Typique pour les jeunes filles atteintes de mono- / oligoarthrite. L'uvéite antérieure se développe. L'évolution de l'uvéite peut être aiguë, subaiguë et chronique. Dans le cas d'une uvéite aiguë, le patient développe une injection de sclérotique et de conjonctive, une photophobie et une lacrymation, une douleur dans le globe oculaire. Le processus est caractérisé par des dommages à l'iris et le corps ciliaire, l'iridocyclite est formée. Cependant, le plus souvent, l'uvéite avec polyarthrite rhumatoïde juvénile est subaiguë et chronique et est détectée même avec une acuité visuelle réduite. Lorsque l'évolution chronique développe une dystrophie cornéenne, une angiogenèse dans l'iris, des pics sont formés, ce qui entraîne une déformation de la pupille et une diminution de sa réponse à la lumière. Développe un trouble de la lentille - la cataracte. En fin de compte, l'acuité visuelle diminue, et la cécité complète et le glaucome peuvent se développer.

L'uvéite associée à l'oligoarthrite peut être une manifestation de l'arthrite réactive associée à une lésion de la moelle épinière - spondyloarthrite.

Retard de croissance et ostéoporose

La polyarthrite rhumatoïde juvénile est l'une des maladies qui nuisent à la croissance.

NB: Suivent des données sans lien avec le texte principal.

(** In every state the page can reach, the score is at most the number of
    questions: the first condition on the percentage below holds in every
    session. *)
Lemma score_at_most_total (evs : list Event) :
  let st := run evs init in
  (score (vars st) <= length (questions (vars st)))%nat.
Proof.
  cbv zeta. pose proof (Inv_run evs init Inv_init) as HI.
  rewrite (inv_score _ HI).
  destruct (inv_answers _ HI) as (qs & HF & Hsub).
  apply sublist_length in Hsub. rewrite length_take in Hsub.
  pose proof (List.filter_length_le Answer.correct
                (breakdown (vars (run evs init)))) as Hle.
  unfold count_correct. rewrite (Forall2_length HF) in Hle. lia.
Qed.

(** C8 (summary): from every state [finishQuiz] completes and shows
    - the elapsed time [Math.round((endTime - startTime) / 1000)]: for
      clock readings [startTime <= now] below [2 ^ 52] this Number is the
      whole second nearest to [now - startTime] milliseconds, half a
      second counting up ([null] counts as 0);
    - the percentage [((score / questions.length) * 100).toFixed(1)]: for a
      score of at most [questions.length], which is positive and below
      [2 ^ 32], this text is a number of tenths nearest to
      [1000 * score / questions.length], written with one decimal;
    - the review of the missed answers, which are the records of
      [breakdown] with [correct] false, all of them and no other, in the
      order of [breakdown].
    The same elapsed time, score and total are posted. *)
Theorem finishQuiz_summary (st : State) (now : Z) :
  exists st' missed,
    finishQuiz now st = (Normal tt, st')
    /\ text (dom st') timeTakenP
       = lit "Time taken: "
           ++ Number.toString (elapsed_seconds now (startTime (vars st)))
           ++ lit " seconds."
    /\ (0 <= default 0 (startTime (vars st)) <= now -> now < 2 ^ 52 ->
        elapsed_seconds now (startTime (vars st))
        = Number.ofZ (nearest_second (now - default 0 (startTime (vars st)))))
    /\ text (dom st') finalScoreP
       = username (vars st) ++ lit ", your final score: "
           ++ show_nat (score (vars st)) ++ lit "/"
           ++ show_nat (length (questions (vars st))) ++ lit " ("
           ++ percent_text (score (vars st)) (length (questions (vars st)))
           ++ lit "%)"
    /\ ((score (vars st) <= length (questions (vars st)))%nat ->
        (0 < length (questions (vars st)))%nat ->
        Z.of_nat (length (questions (vars st))) < 2 ^ 32 ->
        exists tenths,
          nearest_tenths (Z.of_nat (score (vars st)))
            (Z.of_nat (length (questions (vars st)))) tenths = true
          /\ percent_text (score (vars st)) (length (questions (vars st)))
             = one_decimal tenths)
    /\ text (dom st') areasDiv = review_html missed
    /\ missed `sublist_of` breakdown (vars st)
    /\ Forall (fun r => Answer.correct r = false) missed
    /\ (length missed + count_correct (breakdown (vars st))
        = length (breakdown (vars st)))%nat
    /\ posts (env st')
       = posts (env st) ++
           [ {| ScorePost.username := username (vars st);
                ScorePost.correct := score (vars st);
                ScorePost.total := length (questions (vars st));
                ScorePost.timeTaken :=
                  elapsed_seconds now (startTime (vars st));
                ScorePost.breakdown := breakdown (vars st) |} ].
Proof.
  destruct (finishQuiz_effect now st)
    as (st' & Hrun & _ & _ & _ & _ & _ & Hfinal & Htime & Hareas & Hposts & _).
  exists st', (List.filter (fun r => negb (Answer.correct r))
                 (breakdown (vars st))).
  split; [done|]. split; [done|].
  split; [apply elapsed_seconds_nearest|].
  split; [done|]. split; [apply percent_text_nearest|].
  split; [done|].
  split; [apply missed_sublist|].
  split; [apply missed_incorrect|].
  split; [apply missed_complement|done].
Qed.
(** C8.  [createPaymentAdvertisingConfig] is a function of its arguments
    and returns the given names and payload with transmit power -12,
    timeout 60000, interval 100, connectable and device name included.
    Its advertise mode is the constant 0, which under the encoding
    LOW_POWER=0, BALANCED=1, LOW_LATENCY=2 is LOW_POWER and not the
    BALANCED that the comment beside the constant names. *)
Theorem createPaymentAdvertisingConfig_defaults
    (stringify : BLEPaymentPayload -> string) (name uuid : string)
    (p : BLEPaymentPayload) :
  let c := createPaymentAdvertisingConfig stringify name uuid p in
  deviceName c = name
  /\ serviceUUID c = uuid
  /\ txPowerLevel c = -12
  /\ advertiseMode c = ADVERTISE_MODE_LOW_POWER
  /\ advertiseMode c <> ADVERTISE_MODE_BALANCED
  /\ timeout c = Some 60000
  /\ interval c = Some 100
  /\ connectable c = true
  /\ includeDeviceName c = true
  /\ payload c = Some p
  /\ manufacturerData c = utf8_data (stringify p).
Proof.
  cbn. repeat split; try reflexivity. discriminate.
Qed.

(** ** Claims about the tracker *)

(** C9.  With no record in the metrics store, [getAdvertisingStatistics]
    returns zero for every count and a finite [averageDuration] of 0:
    the guard on the number of sessions keeps the division from running
    on a zero divisor. *)
Theorem statistics_of_empty_store (w : World) :
  metrics w = ∅ -> getAdvertisingStatistics w = no_statistics.
Proof.
  intros Hempty. unfold getAdvertisingStatistics, sessions_of.
  rewrite Hempty, map_to_list_empty. reflexivity.
Qed.

Lemma statistics_of_empty_store_witness :
  metrics cleared_world = ∅
  /\ getAdvertisingStatistics cleared_world = no_statistics.
Proof.
  split; [reflexivity |].
  apply statistics_of_empty_store. reflexivity.
Defined.

(** ** What [start] does to the world *)

Ltac world_simpl :=
  cbn [fst snd negb heap nextLoc metrics restartAttempts trace
       set_heap set_metrics set_restartAttempts log_event].

Ltac step_async :=
  unfold startAdvertisingWithEnhancements, stopAdvertisingWithEnhancements,
    restartAdvertisingIfNeeded;
  unfold await_startBroadcast, await_stopBroadcast, await_timeout, update_at,
    recordMetrics, now;
  unfold bind, try_catch, ret, gets, modify, alloc, getAdvertisingMetrics;
  cbn [fst snd heap nextLoc metrics restartAttempts trace
       set_heap set_metrics set_restartAttempts log_event].

Lemma start_summary rt adv cfg sid w :
  exists o m w',
    startAdvertisingWithEnhancements rt adv cfg sid w = (Normal o, w')
    /\ heap w' = <[nextLoc w := m]> (heap w)
    /\ nextLoc w' = S (nextLoc w)
    /\ metrics w' = <[sid := nextLoc w]> (metrics w)
    /\ restartAttempts w' = restartAttempts w
    /\ (exists evs, trace w' = (trace w ++ evs)%list
                    /\ (broadcasts evs <= 1)%nat)
    /\ success m = o_success o
    /\ restartCount m = 0
    /\ stopTime m = None
    /\ startTime m = Date_now rt (trace w)
    /\ (always_fails adv -> o_success o = false).
Proof.
  step_async.
  destruct (valid (validateAdvertisingConfig cfg)); cbn [negb].
  2: { do 3 eexists. split; [reflexivity |]. cbn.
       repeat split; try reflexivity. eexists. split; [reflexivity |]. cbn. lia. }
  destruct (String.eqb (Platform_OS rt) "android"); cbn [negb].
  2: { do 3 eexists. split; [reflexivity |]. cbn.
       repeat split; try reflexivity. eexists. split; [reflexivity |]. cbn. lia. }
  destruct (payload cfg) as [p|]; cbn [trace log_event].
  - destruct (startBroadcast adv _ _) as [[|]|e] eqn:Hdrv;
      cbn [heap nextLoc metrics restartAttempts trace log_event];
      do 3 eexists; (split; [reflexivity |]); cbn;
      repeat split; try reflexivity;
      try (eexists; split; [rewrite <- ?app_assoc; reflexivity | cbn; lia]).
    intros Hfail. exfalso. exact (Hfail _ _ Hdrv).
  - destruct (startBroadcast adv _ _) as [[|]|e] eqn:Hdrv;
      cbn [heap nextLoc metrics restartAttempts trace log_event];
      do 3 eexists; (split; [reflexivity |]); cbn;
      repeat split; try reflexivity;
      try (eexists; split; [rewrite <- ?app_assoc; reflexivity | cbn; lia]).
    intros Hfail. exfalso. exact (Hfail _ _ Hdrv).
Qed.

(** ** Claims about [stop] *)

(** C1.  [stopAdvertisingWithEnhancements] never looks at what
    [stopBroadcast] resolves to: when it resolves to [false] the result
    is the same [{success: true}] as when it resolves to [true], whereas
    a rejection gives [{success: false}] with the error text. *)
Theorem stop_ignores_false_result rt adv sid w :
  stopBroadcast adv (trace w) = Resolves false ->
  fst (stopAdvertisingWithEnhancements rt adv sid w) = Normal succeeded
  /\ o_success succeeded = true.
Proof.
  intros Hdrv. step_async. rewrite Hdrv.
  cbn [metrics log_event].
  destruct (metrics w !! sid); split; reflexivity.
Qed.

Lemma stop_ignores_false_result_witness :
  fst (stopAdvertisingWithEnhancements android_runtime declining_driver
         "session-1" advertising_world) = Normal succeeded
  /\ o_success succeeded = true.
Proof.
  apply stop_ignores_false_result. reflexivity.
Defined.

(** C3, as the claim words it, fails: when [stopBroadcast] rejects, the
    restart-attempt counter of the session is still there after
    [stop]. *)
Lemma stop_keeps_counter_when_driver_throws :
  restartAttempts retrying_world !! "session-1" = Some 2
  /\ stopBroadcast broken_driver (trace retrying_world)
     = Rejects (ErrorObject "radio unavailable")
  /\ fst (stopAdvertisingWithEnhancements android_runtime broken_driver
            "session-1" retrying_world)
     = Normal (failed "radio unavailable")
  /\ restartAttempts
       (snd (stopAdvertisingWithEnhancements android_runtime broken_driver
               "session-1" retrying_world)) !! "session-1" = Some 2.
Proof.
  repeat split; vm_compute; reflexivity.
Qed.

(** C3, amended.  [stop] never completes abruptly: it always returns a
    result value.  When [stopBroadcast] does not throw, the
    restart-attempt counter of the session is cleared; when it throws,
    the result is a failure carrying the error text, and the counter,
    like the metrics, is left as it was. *)
Theorem stop_clears_counter_unless_thrown rt adv sid w :
  (exists o, fst (stopAdvertisingWithEnhancements rt adv sid w) = Normal o)
  /\ match stopBroadcast adv (trace w) with
     | Resolves _ =>
         restartAttempts (snd (stopAdvertisingWithEnhancements rt adv sid w))
           !! sid = None
     | Rejects e =>
         fst (stopAdvertisingWithEnhancements rt adv sid w)
           = Normal (failed (error_text e))
         /\ restartAttempts (snd (stopAdvertisingWithEnhancements rt adv sid w))
            = restartAttempts w
         /\ metrics (snd (stopAdvertisingWithEnhancements rt adv sid w))
            = metrics w
         /\ heap (snd (stopAdvertisingWithEnhancements rt adv sid w)) = heap w
     end.
Proof.
  step_async. destruct (stopBroadcast adv (trace w)) as [b|e].
  - cbn [metrics log_event]. destruct (metrics w !! sid);
      cbn [fst snd restartAttempts]; (split; [eauto |]); apply lookup_delete_eq.
  - cbn. split; [eauto |]. repeat split; reflexivity.
Qed.

(** ** Claims about [start] *)

(** C2, as the claim words it, fails: on a platform other than Android
    a config that is also invalid gets the validation error, not the
    platform error. *)
Lemma start_reports_invalid_config_before_platform :
  Platform_OS ios_runtime <> "android"
  /\ valid (validateAdvertisingConfig nameless_loud_config) = false
  /\ fst (startAdvertisingWithEnhancements ios_runtime willing_driver
            nameless_loud_config "session-1" new_world)
     = Normal (failed
         "Invalid advertising configuration: Device name is required, TX power level must be between -30 and 10 dBm")
  /\ fst (startAdvertisingWithEnhancements ios_runtime willing_driver
            nameless_loud_config "session-1" new_world)
     <> Normal (failed MSG_PLATFORM).
Proof.
  split; [discriminate |]. split; [reflexivity |].
  split; [vm_compute; reflexivity |]. vm_compute. discriminate.
Qed.

Lemma driver_calls_app tr evs :
  driver_calls (tr ++ evs) = (driver_calls tr ++ driver_calls evs)%list.
Proof. apply List.filter_app. Qed.

(** C2, amended.  [start] validates the config first and enforces the
    platform precondition second.  With an invalid config it returns
    the validation error on every platform; with a valid config on a
    platform other than Android it returns the platform error.  In both
    cases it records a failure for the session and returns without
    invoking the driver. *)
Theorem start_validates_then_checks_platform rt adv cfg sid w :
  let res := startAdvertisingWithEnhancements rt adv cfg sid w in
  let t := Date_now rt (trace w) in
  (valid (validateAdvertisingConfig cfg) = false ->
     fst res = Normal (failed (MSG_INVALID_PREFIX
                               +:+ join ", " (errors (validateAdvertisingConfig cfg))))
     /\ trace (snd res) = (trace w ++ [EvNow t])%list
     /\ driver_calls (trace (snd res)) = driver_calls (trace w)
     /\ read_through (metrics (snd res)) (snd res) sid = Some (failure_record t))
  /\ (valid (validateAdvertisingConfig cfg) = true ->
      Platform_OS rt <> "android" ->
     fst res = Normal (failed MSG_PLATFORM)
     /\ trace (snd res) = (trace w ++ [EvNow t])%list
     /\ driver_calls (trace (snd res)) = driver_calls (trace w)
     /\ read_through (metrics (snd res)) (snd res) sid = Some (failure_record t)).
Proof.
  cbv zeta. split.
  - intros Hinvalid. step_async. rewrite Hinvalid. world_simpl.
    split; [reflexivity |]. split; [reflexivity |].
    split; [rewrite driver_calls_app; apply app_nil_r |].
    unfold read_through, deref. world_simpl.
    rewrite lookup_insert_eq. cbn [mbind option_bind]. rewrite lookup_insert_eq.
    reflexivity.
  - intros Hvalid Hos. step_async. rewrite Hvalid. cbn [negb].
    apply String.eqb_neq in Hos. rewrite Hos. world_simpl.
    split; [reflexivity |]. split; [reflexivity |].
    split; [rewrite driver_calls_app; apply app_nil_r |].
    unfold read_through, deref. world_simpl.
    rewrite lookup_insert_eq. cbn [mbind option_bind]. rewrite lookup_insert_eq.
    reflexivity.
Qed.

La dysplasie est l'une des principales parmi les nombreuses manifestations extra-articulaires de la polyarthrite rhumatoïde juvénile. Le retard de croissance dans la polyarthrite rhumatoïde juvénile dépend indubitablement de l'activité inflammatoire de cette maladie et est particulièrement prononcé dans la version systémique du cours. L'inflammation chronique systémique provoque un ralentissement général et l'arrêt de la croissance, l'inflammation locale entraîne une augmentation de la croissance épiphysique et une fermeture prématurée des zones de croissance. En même temps, non seulement le processus de croissance de l'enfant lui-même souffre, mais il se forme une asymétrie dans le développement du corps. Il se manifeste sous-développement des mâchoires inférieure et supérieure, la cessation de la croissance osseuse en longueur. En conséquence, les enfants plus âgés conservent des proportions corporelles caractéristiques de la petite enfance.

La valeur négative a également des dommages polyarticulaires aux articulations, la destruction du cartilage et du tissu osseux, la diminution de l'activité motrice, l'amyotrophie, l'intoxication chronique avec le développement ultérieur de la dystrophie, qui inhibe également le processus de croissance.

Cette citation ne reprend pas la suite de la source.